→ **Problem statement**
Beneath this task is a listing; retype all of it exactly.

---- Given information

(* ===== verification/BenchmarkThreads.v ===== *)
(** * The benchmark program: its threads

    [main], [ServerThread], [RecordFirstException] and the start of [RunClient] in
    [apps/benchmark/epoll_loopback.cpp]: the client threads are created, wait until
    all of them are ready, run, and are joined; then the server is stopped.

    A step is one access to the variables the threads share, or what a thread does
    between them: a client is served while the server's thread runs ([StepServe]),
    its [RunClient] then returns ([StepRun]), or it throws ([StepFail]); the server's
    [Run] ends ([StepServer], with the exception it threw).  [BenchmarkClient] has
    the details of the client's, and [ServerTheorems] of the server's.  A client
    that has not been served waits in [recv]: a server whose [Run] threw serves no
    one, and its connections stay open until [main] destroys it.

    The members of [ServerThread] are constructed in the order of their declaration:
    [thread_], which starts the server's thread, before [error_], which that thread
    assigns.  Between the two ([Starting]) an exception of [Run] is assigned to an
    object that does not exist yet: the behaviour is undefined ([Corrupt]).

    The creation of a thread may fail ([StepSpawnFail]).  Then the exception leaves
    the scope of the threads that exist: the server's is stopped and joined by
    [~ServerThread], but the clients' are destroyed while they are joinable, which
    ends the process ([std::terminate]). *)

From S2P Require Import Prelude.

Inductive ClientPhase : Type :=
| Arriving                                  (** before [ready_clients.fetch_add] *)
| Waiting                                   (** in the loop on [start] *)
| Running                                   (** after it: connecting, sending, waiting for responses *)
| Answered                                  (** all responses have come *)
| Catching (e : Exception)                  (** in the [catch] clause *)
| Ended (o : option Exception).             (** with the exception it recorded *)

Inductive MainPhase : Type :=
| Constructing                              (** before the constructor of [server_thread] *)
| Starting                                  (** in it: [thread_] is constructed, [error_] is not *)
| Spawning                                  (** the loop of [clients.emplace_back] *)
| Polling                                   (** the loop on [ready_clients] *)
| Joining (client_index : nat)              (** the loop of [client.join()] *)
| Stopping                                  (** in [StopAndJoin], after [Stop] *)
| Unwinding (e : Exception)                 (** in [~ServerThread], after [Stop] *)
| Done (o : option Exception)               (** with the exception that leaves the scope of the threads *)
| Terminated                                (** [std::terminate] was called *)
| Corrupt.                                  (** undefined: [error_] was assigned before its construction *)

#[export] Instance MainPhase_eq_dec : EqDecision MainPhase.
Proof. solve_decision. Defined.

Record Threads : Type := {
  main_phase : MainPhase;
  client_phases : list ClientPhase;
  ready_clients : nat;
  start : bool;
  first_error : option Exception;
  server_stopped : bool;                    (** [server_.Stop()] was called *)
  server_end : option (option Exception);   (** the end of the server's thread, and [error_] *)
}.

Inductive Step : Type :=
| StepMain
| StepSpawnFail (e : Exception)
| StepClient (client_index : nat)
| StepServe (client_index : nat)
| StepRun (client_index : nat)
| StepFail (client_index : nat) (e : Exception)
| StepServer (outcome : option Exception).

Definition set_main (p : MainPhase) (t : Threads) : Threads :=
  {| main_phase := p; client_phases := client_phases t; ready_clients := ready_clients t; start := start t;
     first_error := first_error t; server_stopped := server_stopped t; server_end := server_end t |}.
Definition set_client (i : nat) (p : ClientPhase) (t : Threads) : Threads :=
  {| main_phase := main_phase t; client_phases := <[i := p]> (client_phases t);
     ready_clients := ready_clients t; start := start t; first_error := first_error t;
     server_stopped := server_stopped t; server_end := server_end t |}.

(** [RecordFirstException]. *)
Definition RecordFirstException (e : Exception) (first_error : option Exception) : option Exception :=
  match first_error with None => Some e | Some e' => Some e' end.

Section Program.
Context (clients : nat).

Definition threads_start : Threads :=
  {| main_phase := Constructing; client_phases := []; ready_clients := 0; start := false; first_error := None;
     server_stopped := false; server_end := None |}.

(** One step of [main]; [None] where it waits. *)
Definition main_step (t : Threads) : option Threads :=
  match main_phase t with
  | Constructing => Some (set_main Starting t)
  | Starting => Some (set_main Spawning t)
  | Spawning =>
    if bool_decide (length (client_phases t) < clients)%nat
    then Some {| main_phase := Spawning; client_phases := client_phases t ++ [Arriving];
                 ready_clients := ready_clients t; start := start t; first_error := first_error t;
                 server_stopped := server_stopped t; server_end := server_end t |}
    else Some (set_main Polling t)
  | Polling =>
    if bool_decide (ready_clients t < clients)%nat then None
    else Some {| main_phase := Joining 0; client_phases := client_phases t;
                 ready_clients := ready_clients t; start := true; first_error := first_error t;
                 server_stopped := server_stopped t; server_end := server_end t |}
  | Joining i =>
    match client_phases t !! i with
    | Some (Ended _) => Some (set_main (Joining (S i)) t)
    | Some _ => None
    | None => Some {| main_phase := Stopping; client_phases := client_phases t;
                      ready_clients := ready_clients t; start := start t; first_error := first_error t;
                      server_stopped := true; server_end := server_end t |}
    end
  | Stopping =>
    match server_end t with
    | None => None
    | Some (Some e) => Some (set_main (Done (Some e)) t)
    | Some None => Some (set_main (Done (first_error t)) t)
    end
  | Unwinding e =>
    match server_end t with
    | None => None
    | Some _ => Some (set_main (Done (Some e)) t)
    end
  | Done _ | Terminated | Corrupt => None
  end.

--------

→ **Solution to this exercise**
(* ===== verification/BenchmarkThreads.v ===== *)
(** * The benchmark program: its threads

    [main], [ServerThread], [RecordFirstException] and the start of [RunClient] in
    [apps/benchmark/epoll_loopback.cpp]: the client threads are created, wait until
    all of them are ready, run, and are joined; then the server is stopped.

    A step is one access to the variables the threads share, or what a thread does
    between them: a client is served while the server's thread runs ([StepServe]),
    its [RunClient] then returns ([StepRun]), or it throws ([StepFail]); the server's
    [Run] ends ([StepServer], with the exception it threw).  [BenchmarkClient] has
    the details of the client's, and [ServerTheorems] of the server's.  A client
    that has not been served waits in [recv]: a server whose [Run] threw serves no
    one, and its connections stay open until [main] destroys it.

    The members of [ServerThread] are constructed in the order of their declaration:
    [thread_], which starts the server's thread, before [error_], which that thread
    assigns.  Between the two ([Starting]) an exception of [Run] is assigned to an
    object that does not exist yet: the behaviour is undefined ([Corrupt]).

    The creation of a thread may fail ([StepSpawnFail]).  Then the exception leaves
    the scope of the threads that exist: the server's is stopped and joined by
    [~ServerThread], but the clients' are destroyed while they are joinable, which
    ends the process ([std::terminate]). *)

From S2P Require Import Prelude.

Inductive ClientPhase : Type :=
| Arriving                                  (** before [ready_clients.fetch_add] *)
| Waiting                                   (** in the loop on [start] *)
| Running                                   (** after it: connecting, sending, waiting for responses *)
| Answered                                  (** all responses have come *)
| Catching (e : Exception)                  (** in the [catch] clause *)
| Ended (o : option Exception).             (** with the exception it recorded *)

Inductive MainPhase : Type :=
| Constructing                              (** before the constructor of [server_thread] *)
| Starting                                  (** in it: [thread_] is constructed, [error_] is not *)
| Spawning                                  (** the loop of [clients.emplace_back] *)
| Polling                                   (** the loop on [ready_clients] *)
| Joining (client_index : nat)              (** the loop of [client.join()] *)
| Stopping                                  (** in [StopAndJoin], after [Stop] *)
| Unwinding (e : Exception)                 (** in [~ServerThread], after [Stop] *)
| Done (o : option Exception)               (** with the exception that leaves the scope of the threads *)
| Terminated                                (** [std::terminate] was called *)
| Corrupt.                                  (** undefined: [error_] was assigned before its construction *)

#[export] Instance MainPhase_eq_dec : EqDecision MainPhase.
Proof. solve_decision. Defined.

Record Threads : Type := {
  main_phase : MainPhase;
  client_phases : list ClientPhase;
  ready_clients : nat;
  start : bool;
  first_error : option Exception;
  server_stopped : bool;                    (** [server_.Stop()] was called *)
  server_end : option (option Exception);   (** the end of the server's thread, and [error_] *)
}.

Inductive Step : Type :=
| StepMain
| StepSpawnFail (e : Exception)
| StepClient (client_index : nat)
| StepServe (client_index : nat)
| StepRun (client_index : nat)
| StepFail (client_index : nat) (e : Exception)
| StepServer (outcome : option Exception).

Definition set_main (p : MainPhase) (t : Threads) : Threads :=
  {| main_phase := p; client_phases := client_phases t; ready_clients := ready_clients t; start := start t;
     first_error := first_error t; server_stopped := server_stopped t; server_end := server_end t |}.
Definition set_client (i : nat) (p : ClientPhase) (t : Threads) : Threads :=
  {| main_phase := main_phase t; client_phases := <[i := p]> (client_phases t);
     ready_clients := ready_clients t; start := start t; first_error := first_error t;
     server_stopped := server_stopped t; server_end := server_end t |}.

(** [RecordFirstException]. *)
Definition RecordFirstException (e : Exception) (first_error : option Exception) : option Exception :=
  match first_error with None => Some e | Some e' => Some e' end.

Section Program.
Context (clients : nat).

Definition threads_start : Threads :=
  {| main_phase := Constructing; client_phases := []; ready_clients := 0; start := false; first_error := None;
     server_stopped := false; server_end := None |}.

(** One step of [main]; [None] where it waits. *)
Definition main_step (t : Threads) : option Threads :=
  match main_phase t with
  | Constructing => Some (set_main Starting t)
  | Starting => Some (set_main Spawning t)
  | Spawning =>
    if bool_decide (length (client_phases t) < clients)%nat
    then Some {| main_phase := Spawning; client_phases := client_phases t ++ [Arriving];
                 ready_clients := ready_clients t; start := start t; first_error := first_error t;
                 server_stopped := server_stopped t; server_end := server_end t |}
    else Some (set_main Polling t)
  | Polling =>
    if bool_decide (ready_clients t < clients)%nat then None
    else Some {| main_phase := Joining 0; client_phases := client_phases t;
                 ready_clients := ready_clients t; start := true; first_error := first_error t;
                 server_stopped := server_stopped t; server_end := server_end t |}
  | Joining i =>
    match client_phases t !! i with
    | Some (Ended _) => Some (set_main (Joining (S i)) t)
    | Some _ => None
    | None => Some {| main_phase := Stopping; client_phases := client_phases t;
                      ready_clients := ready_clients t; start := start t; first_error := first_error t;
                      server_stopped := true; server_end := server_end t |}
    end
  | Stopping =>
    match server_end t with
    | None => None
    | Some (Some e) => Some (set_main (Done (Some e)) t)
    | Some None => Some (set_main (Done (first_error t)) t)
    end
  | Unwinding e =>
    match server_end t with
    | None => None
    | Some _ => Some (set_main (Done (Some e)) t)
    end
  | Done _ | Terminated | Corrupt => None
  end.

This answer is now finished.